Dataset entries
++++
(** A use of the code [k] after the rows [cs] were credited for it. *)
Lemma useCode_change d d1 k c user now cs :
  payInv d → codes d !! k = Some c → RedeemCode.HasRemainingUses c = true →
  orders d1 = orders d → audits d1 = audits d → subs d1 = subs d → rebates d1 = rebates d → codes d1 = codes d →
  usages d1 = usages d → nextCodeID d1 = nextCodeID d → credits d1 = credits d ++ cs → Forall (λ x, creditCode x = k) cs →
  (∀ i o, orders d !! i = Some o → RechargeCode o = k →
     ∃ u, cs = [BalanceCredit u k (Amount o)] ∧ (u = UserID o ∨ knows u k)) →
  let d' := setCodes (<[k := RedeemCode.useCode user now c]> (codes d1)) (setUsages ({[(RedeemCode.ID c, user)]} ∪ usages d1) d1) in
  payInv d' ∧ payGuar d d' ∧ (isPayCode k → used k d').
Proof.
  intros HI Hc Hr Eo Ea Es Er Ec Eu En Ecr Hcs Hpay d'.
  assert (Huse : ∀ o i, orders d !! i = Some o → RechargeCode o = k → RedeemCode.UsedCount (RedeemCode.useCode user now c) = 1).
  { intros o i Ho Ek. destruct (remaining_unused d o c) as (_ & _ & _ & _ & H0 & _); [by eapply inv_order_code | by rewrite Ek | done|].
    cbn. by rewrite H0. }
  assert (Hord : isPayCode k → ∃ i o, orders d !! i = Some o ∧ RechargeCode o = k).
  { intros (i & n & Hi & ->). destruct (inv_pay_code d HI i n Hi) as (o & Ho & E); [by eexists | by exists i, o]. }
  destruct (codes_change d d' k (RedeemCode.useCode user now c) cs) as [H1 H2]; try done.
  - by rewrite <- Ec.
  - exact (inv_code_key d HI k c Hc).
  - intros i o Ho Ek. pose proof (inv_order_code d HI i o Ho) as Hs.
    destruct (remaining_unused d o c) as (R1 & R2 & R3 & R4 & R5 & R6 & R7); [done | by rewrite Ek | done|].
    destruct (Hpay i o Ho Ek) as (u & -> & Hu). unfold codeState, creditsOf in *.
    change (codes d') with (<[k := RedeemCode.useCode user now c]> (codes d1)). change (credits d') with (credits d1).
    rewrite Ek, lookup_insert_eq, Ecr, filter_app, <- Ek, R7. rewrite (Huse o i Ho Ek).
    split; [done|]. split; [done|]. split; [done|]. split; [done|]. right. split; [done|].
    split; [by apply useCode_status|]. exists u. split; [|by rewrite Ek].
    rewrite filter_cons_True by (cbn; congruence). by rewrite Ek.
  - intros Hk Hu. by destruct (remaining_not_used d k c HI Hk Hc Hr).
  - left. split; [by exists c | exact En].
  - intros id u'. change (usages d') with ({[(RedeemCode.ID c, user)]} ∪ usages d1).
    rewrite elem_of_union, elem_of_singleton, Eu. intros [[= -> ->]|?]; [right | by left]. split; [done|].
    intros Hk. destruct (Hord Hk) as (i & o & Ho & Ek). rewrite (Huse o i Ho Ek). lia.
  - split; [done|]. split; [done|]. intros Hk. destruct (Hord Hk) as (i & o & Ho & Ek).
    exists (RedeemCode.useCode user now c). split; [apply lookup_insert_eq | rewrite (Huse o i Ho Ek); lia].
Qed.

Lemma redeemTx_inv s user code F t d :
  payInv d → F d → (∀ d, payInv d → F d → mayRedeem user code d) →
  let '(r, d') := redeemTx s user code t d in
  payInv d' ∧ payGuar d d' ∧ ∀ c, r = Ok (Ok c) → isPayCode code → used code d'.
Proof.
  intros HI Hf Hmay. unfold redeemTx.
  assert (Hid : ∀ r : result dbError (result goError RedeemCode.RedeemCode), (∀ c, r ≠ Ok (Ok c)) →
      payInv d ∧ payGuar d d ∧ ∀ c, r = Ok (Ok c) → isPayCode code → used code d).
  { intros r Hr. split; [done|]. split; [apply payGuar_refl|]. intros c E. by destruct (Hr c). }
  destruct (codes d !! code) as [c|] eqn:Ec; [|by apply Hid].
  destruct (validateRedeemCodeForUser c user t d) eqn:Ev; [by apply Hid|].
  assert (Hr : RedeemCode.HasRemainingUses c = true).
  { revert Ev. unfold validateRedeemCodeForUser. repeat case_match; try done. by destruct (RedeemCode.HasRemainingUses c). }
  destruct (unsupportedRedeemType c) eqn:Eu; [by apply Hid|]. destruct (negb _); [by apply Hid|].
  assert (Hpaytype : ∀ i o, orders d !! i = Some o → RechargeCode o = code → RedeemCode.Type_ c = RedeemCode.RedeemTypeBalance ∧ RedeemCode.Value c = Amount o).
  { intros i o Ho Ek. destruct (remaining_unused d o c) as (R1 & R2 & _); [by eapply inv_order_code | by rewrite Ek | done | done]. }
  pose proof (inv_code_key d HI code c Ec) as Ek. unfold grantCode.
  destruct (eqs (RedeemCode.Type_ c) RedeemCode.RedeemTypeBalance) eqn:E1.
  - pose proof (usersOnly_adjustBalance s user (RedeemCode.Value c) t d) as Hu.
    destruct (adjustBalance _ _ _ t d) as [[x|e] d1]; cbn [snd orAbort mbind result_bind] in *; [|by apply Hid].
    destruct Hu as [v ->]. rewrite Ek.
    destruct (useCode_change d (addCredit (BalanceCredit user code (RedeemCode.Value c)) (setUsers v d)) code c user t
      [BalanceCredit user code (RedeemCode.Value c)]) as (H1 & H2 & H3); try done.
    + by constructor.
    + intros i o Ho Eo. exists user. split; [by rewrite (proj2 (Hpaytype i o Ho Eo)) | by apply (Hmay d HI Hf i)].
  - assert (Hno : ∀ i o, orders d !! i = Some o → RechargeCode o = code → False).
    { intros i o Ho Eo. destruct (Hpaytype i o Ho Eo) as [R _]. rewrite R in E1. by vm_compute in E1. }
    destruct (eqs (RedeemCode.Type_ c) RedeemCode.RedeemTypeConcurrency) eqn:E2.
    + pose proof (usersOnly_adjustConcurrency user (f64_trunc (RedeemCode.Value c)) t d) as Hu.
      destruct (adjustConcurrency _ _ t d) as [[x|e] d1]; cbn [snd orAbort mbind result_bind] in *; [|by apply Hid].
      destruct Hu as [v ->]. rewrite Ek.
      destruct (useCode_change d (addCredit (ConcurrencyCredit user code (f64_trunc (RedeemCode.Value c))) (setUsers v d)) code c user t
        [ConcurrencyCredit user code (f64_trunc (RedeemCode.Value c))]) as (H1 & H2 & H3); try done.
      * by constructor.
      * intros i o Ho Eo. by destruct (Hno i o).
    + set (input := mkAssignInput _ _ _ _ _ _ _ _). destruct (resolveGrantPlanTemplate s input) as [template|e] eqn:Et; cbn [mbind result_bind]; [|by apply Hid].
      pose proof (sound_assignTx s input template (λ _, True) ltac:(done) t d HI I) as Ha.
      pose proof (assign_keeps s input template t d) as Hkeep.
      destruct (assignTx s input template t d) as [[[x|e]|e] d1]; [|by apply Hid..]. cbn in Ha, Hkeep. destruct Ha as [H1 H2], Hkeep as (K1 & K2 & K3 & K4 & K5).
      destruct (useCode_change d1 d1 code c user t []) as (U1 & U2 & U3); try done.
      * by rewrite K2.
      * by rewrite app_nil_r.
      * rewrite K1. intros i o Ho Eo. by destruct (Hno i o).
      * split; [done|]. split; [by eapply payGuar_trans|]. by intros ? _.
Qed.

(** *** New orders *)

Lemma foldr_max_fresh (l : list Z) x : x ∈ l → x <= foldr Z.max 0 l.
Proof. induction l as [|y l IH]; [by intros ?%not_elem_of_nil|]. cbn. intros [->|Hin]%elem_of_cons; [lia|]. specialize (IH Hin). lia. Qed.

Lemma newOrder_inv req expiresAt t d :
  payInv d → (∀ i o, orders d !! i = Some o → OutTradeNo o = reqOutTradeNo req → reqOutTradeNo req = ""%string) → let id := 1 + foldr Z.max 0 (map fst (map_to_list (orders d))) in
  payInv (setOrders (<[id := newOrder req id expiresAt t]> (orders d)) d) ∧
  payGuar d (setOrders (<[id := newOrder req id expiresAt t]> (orders d)) d).
Proof.
  intros HI Hnum id. set (o := newOrder req id expiresAt t).
  assert (Hbound : ∀ i p, orders d !! i = Some p → i < id).
  { intros i p Hp. enough (i <= foldr Z.max 0 (map fst (map_to_list (orders d)))) by lia.
    apply foldr_max_fresh. apply list_elem_of_fmap. exists (i, p). split; [done | by apply elem_of_map_to_list]. }
  assert (Hpos : 0 < id). { clear. unfold id. generalize (map fst (map_to_list (orders d))). induction l; cbn in *; lia. }
  assert (Hfresh : orders d !! id = None).
  { destruct (orders d !! id) as [p|] eqn:E; [|done]. specialize (Hbound _ _ E). lia. }
  assert (Hrows : ∀ j p, <[id := o]> (orders d) !! j = Some p → (j = id ∧ p = o) ∨ (j ≠ id ∧ orders d !! j = Some p)).
  { intros j p. rewrite lookup_insert_Some. intros [[-> ->]|[? ?]]; [by left | right; done]. }
  assert (Hold : ∀ j p, orders d !! j = Some p → <[id := o]> (orders d) !! j = Some p).
  { intros j p Hp. rewrite lookup_insert_ne; [done | intros <-; congruence]. }
  split.
  - split; cbn [orders audits codes credits subs rebates setOrders]; try apply HI.
    + intros j p [[-> ->]|[_ Hp]]%Hrows; [|by apply (inv_order d HI)]. split; [done|]. split; [done|]. by eexists.
    + intros j1 j2 p1 p2 [[-> ->]|[N1 P1]]%Hrows [[-> ->]|[N2 P2]]%Hrows E Hne; [done|..].
      * destruct Hne. by apply (Hnum j2 p2).
      * destruct Hne. rewrite E. apply (Hnum j1 p1); [done | exact E].
      * by apply (inv_number d HI j1 j2 p1 p2).
    + intros j m Hj Hc. destruct (inv_pay_code d HI j m Hj Hc) as (p & Hp & E). exists p. split; [by apply Hold | done].
    + intros j p [[-> ->]|[_ Hp]]%Hrows; [|exact (inv_order_code d HI j p Hp)].
      assert (codes d !! RechargeCode o = None) as Hc.
      { apply eq_None_not_Some. intros Hc. destruct (inv_pay_code d HI id (UnixNano t) Hpos Hc) as (p & Hp & _). congruence. }
      unfold codeState. cbn [codes setOrders]. rewrite Hc. unfold creditsOf. cbn [credits setOrders].
      destruct (filter _ (credits d)) as [|c l] eqn:E; [done|].
      assert (c ∈ c :: l) as Hin by constructor. rewrite <- E in Hin. apply list_elem_of_filter in Hin as [Hcode Hin].
      destruct (inv_credit_code d HI c Hin) as [x Hx]; [by exists id, (UnixNano t); rewrite Hcode|]. congruence.
    + intros j p [[-> ->]|[_ Hp]]%Hrows Hg; [by vm_compute in Hg | exact (inv_done d HI j p Hp Hg)].
  - split; [|done|by apply same_rows|done]. intros i p Hp. exists p. split; [by apply Hold | apply sameOrder_refl].
Qed.

Lemma sound_insertOrder req expiresAt F : sound (insertOrder req expiresAt) F.
Proof.
  intros t d HI _. unfold insertOrder. destruct (_ && _) eqn:E; [split; [done | apply payGuar_refl]|].
  apply newOrder_inv; [done|]. intros i o Ho En. apply andb_false_iff in E as [E%negb_false_iff|E]; [by apply eqs_true in E|].
  apply bool_decide_eq_false in E. destruct E. by exists i, o.
Qed.

(** *** Changes by others *)

(** A change of subscriptions and API keys that neither creates, reassigns nor
    restores a subscription. *)
Definition keptRow (r r' : SubscriptionRow) : Prop :=
  subID r' = subID r ∧ subSourceOrderID r' = subSourceOrderID r ∧ (subDeleted r = true → subDeleted r' = true).

Definition edited (d d' : payDB) : Prop :=
  ∃ l v, d' = setApiKeys v (setSubs l d) ∧ Forall2 keptRow (subs d) l.

Lemma edited_refl d : edited d d.
Proof. exists (subs d), (apiKeys d). split; [by destruct d|]. induction (subs d) as [|x l IH]; constructor; [by repeat split | exact IH]. Qed.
++++
* **WHAT IS EXPECTED**
Among the entries above, the lines between the ones containing "destruct (remaining_unused d o c) as (R1 & R2 & R3" and "split; [done|]. split; [done|]. split;", inclusive, are to be transcribed exactly. No other line is to be given.

* **OUTPUT BELOW**
    destruct (remaining_unused d o c) as (R1 & R2 & R3 & R4 & R5 & R6 & R7); [done | by rewrite Ek | done|].
    destruct (Hpay i o Ho Ek) as (u & -> & Hu). unfold codeState, creditsOf in *.
    change (codes d') with (<[k := RedeemCode.useCode user now c]> (codes d1)). change (credits d') with (credits d1).
    rewrite Ek, lookup_insert_eq, Ecr, filter_app, <- Ek, R7. rewrite (Huse o i Ho Ek).
    split; [done|]. split; [done|]. split; [done|]. split; [done|]. right. split; [done|].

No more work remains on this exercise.